I just got really curious. I bought the book at this little, dinky store. My guess is they don’t get a whole of a business. I’ve had it for a couple days now, obviously…but, frankly, I was sort of scared to read it. I mean, Johnny had mentioned everyone dies in the end. What sort of a love story is that? So, that’s why I was talking to him yesterday initially. I wanted to ask him what happens. Yeah, his little summary sucks just like the start of this book. They give everything away in the first paragraph. Now, I’m not exactly one for…“symbolism,” but anyone else notice all the ones worth falling for are the stupidest ones?

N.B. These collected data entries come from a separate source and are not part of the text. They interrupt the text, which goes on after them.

(* ===== verification/WgCases.v ===== *)
(** The overlay network on a concrete day. *)
From stdpp Require Import base gmap list strings relations.
From Stdlib Require Import ZArith Lia Ascii.
From S2P Require Import Prelude Text FlagCore CoreTypes Effects Sql Columns Samples WgModel WgServer WgProofs.
Local Open Scope Z_scope.

(** * A backend *)

(** Times of statements are cut to seconds and marked; keys are their own text. *)
Definition marked_time (t : Z) : string := String "s" (time_text (t - t mod 10 ^ 9)).
Definition marked_time_of (s : string) : option Z :=
  match s with String "s" s => time_of s | _ => None end.

Lemma whole_second t : calendar t -> calendar (t - t mod 10 ^ 9).
Proof.
  unfold calendar. intros H. assert (E := Z.div_mod t (10 ^ 9) ltac:(done)).
  assert (Hm := Z.mod_pos_bound t (10 ^ 9) ltac:(done)). lia.
Qed.

#[refine] Definition sample_wg : WgBackend := {|
  wb_stamps := sample_stamps;
  sqlite_now := marked_time;
  parse_naive := marked_time_of;
  base64_encode k := k;
  base64_decode s := Some s;
  base64_decode_no_pad _ := None;
|}.
Proof.
  - intros t H. split.
    + change (parse_from_rfc3339 ?s) with (time_of s). unfold marked_time, time_of. cbn [String.length].
      unfold time_text. by rewrite bits_length.
    + unfold marked_time_of, marked_time. by rewrite time_text_inv by by apply whole_second.
  - done.
Defined.

Section Cases.
#[local] Existing Instance sample_wg.

(** * A day *)

(** Weavers have numbers below 100; user 10 owns them all. *)
Definition is_weaver (u : Uuid) : Prop := (u < 100)%N.
Definition alice : WgUser := mkWgUser 10%N false.
Definition laptop_key : string := "abcdefghijklmnopqrstuvwxyz012345".
Definition pod_key : string := "ABCDEFGHIJKLMNOPQRSTUVWXYZ012345".

(** A token is the text of the weaver's id. *)
Definition office : WgApp :=
  mkWgApp (Some (mkWgTunnelConfig true false None)) (Some Some) (Some (fun _ => Ok (uuid_text 10%N)))
    (fun _ => true) "https://loom".
Definition token (u : Uuid) : option (option string) := Some (Some ("Bearer " +:+ uuid_text u)).

(** Identifiers start at [u]; the clock stands at second [u]. *)
Definition ids (u : N) : Env := mkEnv (fun _ => Z.of_N u * 10 ^ 9) (fun i => (u + N.of_nat i)%N).

Lemma ids_clocks u : (u < 1000000)%N -> clocks_ok (ids u).
Proof. intros H k. unfold calendar, ids, env_now. lia. Qed.

Definition setup : list WgRequest :=
  [WQ_RegisterDevice (ids 1000%N) alice laptop_key (Some "laptop");
   WQ_RegisterWeaver (ids 1001%N) (token 7%N) (uuid_text 7%N) pod_key None;
   WQ_StreamPeers (token 7%N) (uuid_text 7%N)].
Definition connect (u : N) : WgRequest := WQ_CreateSession (ids u) alice (uuid_text 7%N).
Definition hang_up (u : N) : WgRequest := WQ_TerminateSession (ids 3000%N) alice (uuid_text u).

Definition morning_wg : WgWorld := put_wg_tables (add_wg_user (uuid_text 10%N) (wtab wg_start)) wg_start.
Definition noon : WgWorld := serve_all office setup morning_wg.
Definition evening : WgWorld := restart_wg true (serve_all office [connect 2000%N; hang_up 2000%N; connect 2001%N] noon).

Lemma setup_ok : Forall (wg_request_ok is_weaver) setup.
Proof.
  apply Forall_cons. split; [by apply ids_clocks|]. apply Forall_cons. split; [|by apply Forall_singleton].
  split; [by apply ids_clocks|]. intros u. rewrite uuid_roundtrip. by intros [= <-].
Qed.

Lemma noon_reached : rtc (wg_step is_weaver) (wg_start, []) (noon, []).
Proof. eapply rtc_l; [apply (G_AddUser _ wg_start [])|]. apply serve_all_steps, setup_ok. Qed.

Definition at_evening : WgWorld * list (Async WgWorld unit) := (evening, []).

Lemma evening_reached : rtc (wg_step is_weaver) (wg_start, []) at_evening.
Proof.
  etrans; [apply noon_reached|]. etrans; [apply (serve_all_steps is_weaver office [connect 2000%N; hang_up 2000%N; connect 2001%N])|].
  - apply Forall_cons. split; [split; [by apply ids_clocks|unfold is_weaver; cbn; lia]|].
    apply Forall_cons. split; [done|]. apply Forall_singleton. split; [by apply ids_clocks|unfold is_weaver; cbn; lia].
  - apply rtc_once. apply G_Restart.
Qed.

Lemma overlay_addresses_unique_witness :
  let t := wtab at_evening.1 in
  length (wt_sessions t) = 1%nat /\ length (wt_weavers t) = 1%nat
  /\ exists clients weavers,
    ipv6_parse <$> (tr_client_ip <$> wt_sessions t) = Some <$> clients
    /\ ipv6_parse <$> (wr_assigned_ip <$> wt_weavers t) = Some <$> weavers
    /\ Forall (fun a => is_client_ip a = true) clients /\ Forall (fun a => is_weaver_ip a = true) weavers
    /\ NoDup (clients ++ weavers)
    /\ NoDup ((fun s => (tr_device_id s, tr_weaver_id s)) <$> wt_sessions t)
    /\ forall s, s ∈ wt_sessions t ->
         tr_device_id s ∈ dr_id <$> wt_devices t /\ tr_weaver_id s ∈ wr_weaver_id <$> wt_weavers t.
Proof.
  split; [vm_compute; reflexivity|]. split; [vm_compute; reflexivity|].
  exact (overlay_addresses_unique is_weaver at_evening evening_reached).
Defined.

(** ** A tunnel *)

Definition pod_row : WeaverRow :=
  mkWeaverRow (uuid_text 7%N) pod_key "fd7a:115c:a1e0:1::1" None None (sqlite_now (1001 * 10 ^ 9)) None.
Definition laptop_row : DeviceRow :=
  mkDeviceRow (uuid_text 1000%N) (uuid_text 10%N) laptop_key (Some "laptop"%string) (sqlite_now (1000 * 10 ^ 9)) None None.
Definition pod_ip_row : IpRow :=
  mkIpRow "fd7a:115c:a1e0:1::1" "weaver" (uuid_text 7%N) (sqlite_now (1001 * 10 ^ 9)) None.
Definition noon_tables : WgTables := mkWgTables [uuid_text 10%N] [laptop_row] [pod_row] [] [pod_ip_row].
Definition noon_senders : PeerNotifier := {[7%N := mkPeerChannel 1 []]}.

Lemma noon_calm : noon = calm noon_tables 2 1 noon_senders.
Proof. vm_compute. reflexivity. Qed.

Lemma noon_tunnel_fresh : fresh_tunnel (ids 2000%N) 1 noon_tables.
Proof.
  split_and!; [apply not_elem_of_nil|..].
  - apply (bool_decide_unpack (uuid_text 2000%N ∉ ir_entity_id <$> wt_ips noon_tables)). vm_compute. exact I.
  - apply (bool_decide_unpack (_ ∉ ir_ip <$> wt_ips noon_tables)). vm_compute. exact I.
Qed.

Lemma tunnel_established_witness :
  let ip := ipv6_to_string (subnet_addr Sub_Client 1) in
  let sid := uuid_text 2000%N in
  exists d s', d ∈ wt_devices noon_tables /\ live_device_of (uuid_text (wu_id alice)) d = true
    /\ (forall x, x ∈ wt_devices noon_tables -> live_device_of (uuid_text (wu_id alice)) x = true ->
          String.leb (dr_created_at x) (dr_created_at d) = true)
    /\ told 7%N (PE_PeerAdded (base64_encode (dr_public_key d)) (ip +:+ "/128") sid) noon_senders s'
    /\ run_async (create_session office (ids 2000%N) alice (uuid_text 7%N)) (calm noon_tables 2 1 noon_senders)
       = (Ok (mkTunnelResponse sid ip (wr_assigned_ip pod_row) (base64_encode (wr_public_key pod_row)) DerpMap_default),
          calm (with_tunnel (ids 2000%N) (dr_id d) (wr_weaver_id pod_row) 1 noon_tables) 2 (wrap_u64 (1 + 1)) s').
Proof.
  refine (tunnel_established is_weaver office (ids 2000%N) alice (uuid_text 7%N) (mkWgTunnelConfig true false None)
    (fun _ => Ok (uuid_text 10%N)) 7%N pod_row noon_tables 2 1 noon_senders [] _ eq_refl eq_refl eq_refl eq_refl
    (uuid_roundtrip 7%N) _ eq_refl _ _ noon_tunnel_fresh).
  - rewrite <- noon_calm. exact noon_reached.
  - left.
  - constructor. vm_compute. reflexivity.
  - intros d x _ _ Hx. by apply elem_of_nil in Hx.
Defined.

(** ** Addresses that are lost *)

Definition client_rows (w : WgWorld) : list (string * bool) :=
  (fun r => (ir_ip r, bool_decide (ir_released_at r = None)))
    <$> select_where (fun r => String.eqb (ir_allocation_type r) "client") (wt_ips (wtab w)).
Definition reconnect (w : WgWorld) : result WgServerError string :=
  match (run_async (create_session office (ids 2001%N) alice (uuid_text 7%N)) w).1 with
  | Ok r => Ok (ts_client_ip r)
  | Err e => Err e
  end.

(** A released address is not given again. *)
Lemma released_not_reused :
  reconnect (serve_all office [connect 2000%N; hang_up 2000%N] noon) = Ok "fd7a:115c:a1e0:2::2"%string.
Proof. vm_compute. reflexivity. Qed.

(** The counter after a restart does not see released addresses, whose rows are still there. *)
Lemma restart_collides :
  reconnect (restart_wg true (serve_all office [connect 2000%N; hang_up 2000%N] noon)) = Err VE_Db.
Proof. vm_compute. reflexivity. Qed.

(** The sessions of a weaver go with it and keep their addresses. *)
Lemma unregister_leaks :
  let w := serve_all office [connect 2000%N; WQ_UnregisterWeaver (ids 3000%N) (token 7%N) (uuid_text 7%N)] noon in
  wt_sessions (wtab w) = [] /\ client_rows w = [("fd7a:115c:a1e0:2::1"%string, true)].
Proof. vm_compute. split; reflexivity. Qed.

(** A session that is not stored keeps its address. *)
Lemma failed_session_leaks :
  let w := put_wg_conn (mkConn (wtab noon) (replicate 6 false ++ [true])) noon in
  let w := serve_all office [connect 2000%N] w in
  wt_sessions (wtab w) = [] /\ client_rows w = [("fd7a:115c:a1e0:2::1"%string, true)].
Proof. vm_compute. split; reflexivity. Qed.

(** The check for an exhausted pool is never true. *)
Lemma pool_never_exhausted host : u64_ok host -> (SUBNET_HOST_MASK <? host) = false.
Proof. unfold u64_ok, SUBNET_HOST_MASK. lia. Qed.

(** ** Revoked devices *)

(** A revoked device keeps its session, and the weaver is not told. *)
Lemma revoked_keeps_tunnel :
  let w := serve_all office [connect 2000%N; WQ_RevokeDevice (ids 3000%N) alice (uuid_text 1000%N)] noon in
  length (wt_sessions (wtab w)) = 1%nat
  /\ (fun d => bool_decide (is_Some (dr_revoked_at d))) <$> wt_devices (wtab w) = [true]
  /\ pc_sent <$> ww_senders w !! 7%N
      = Some [PE_PeerAdded laptop_key "fd7a:115c:a1e0:2::1/128" (uuid_text 2000%N)].
Proof. vm_compute. split_and!; reflexivity. Qed.

(** ** Answers *)

Lemma not_found_names_thread :
  WgServerError_response (wg_error_to_response WE_DeviceNotFound)
  = http 404 "not_found" "Thread not found: Device not found".
Proof. reflexivity. Qed.
End Cases.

Johnny said Romeo’s eventually banished. (I wouldn’t know – I’m not very far into it yet.) So Juliet comes up with this big scheme about “dying” so Romeo comes back and think she actually is dead, kills himself for real, Juliet wakes up, finds him, and then kills herself, too. Again I ask: what sort of love story is that? Romeo’s an idiot. He should know Juliet wouldn’t leave mortality without him. She’d follow him anywhere.
Which, Juliet’s an idiot, too.
Blinded by love. That’s her whole role in the story. Hopelessly devoted to her Romeo and can’t focus on a single thing besides him. They both just stupid. Romeo and Juliet had what was coming to them if you ask me.
But, you know, even after all this…
I’m still madly in love with my own Romeo.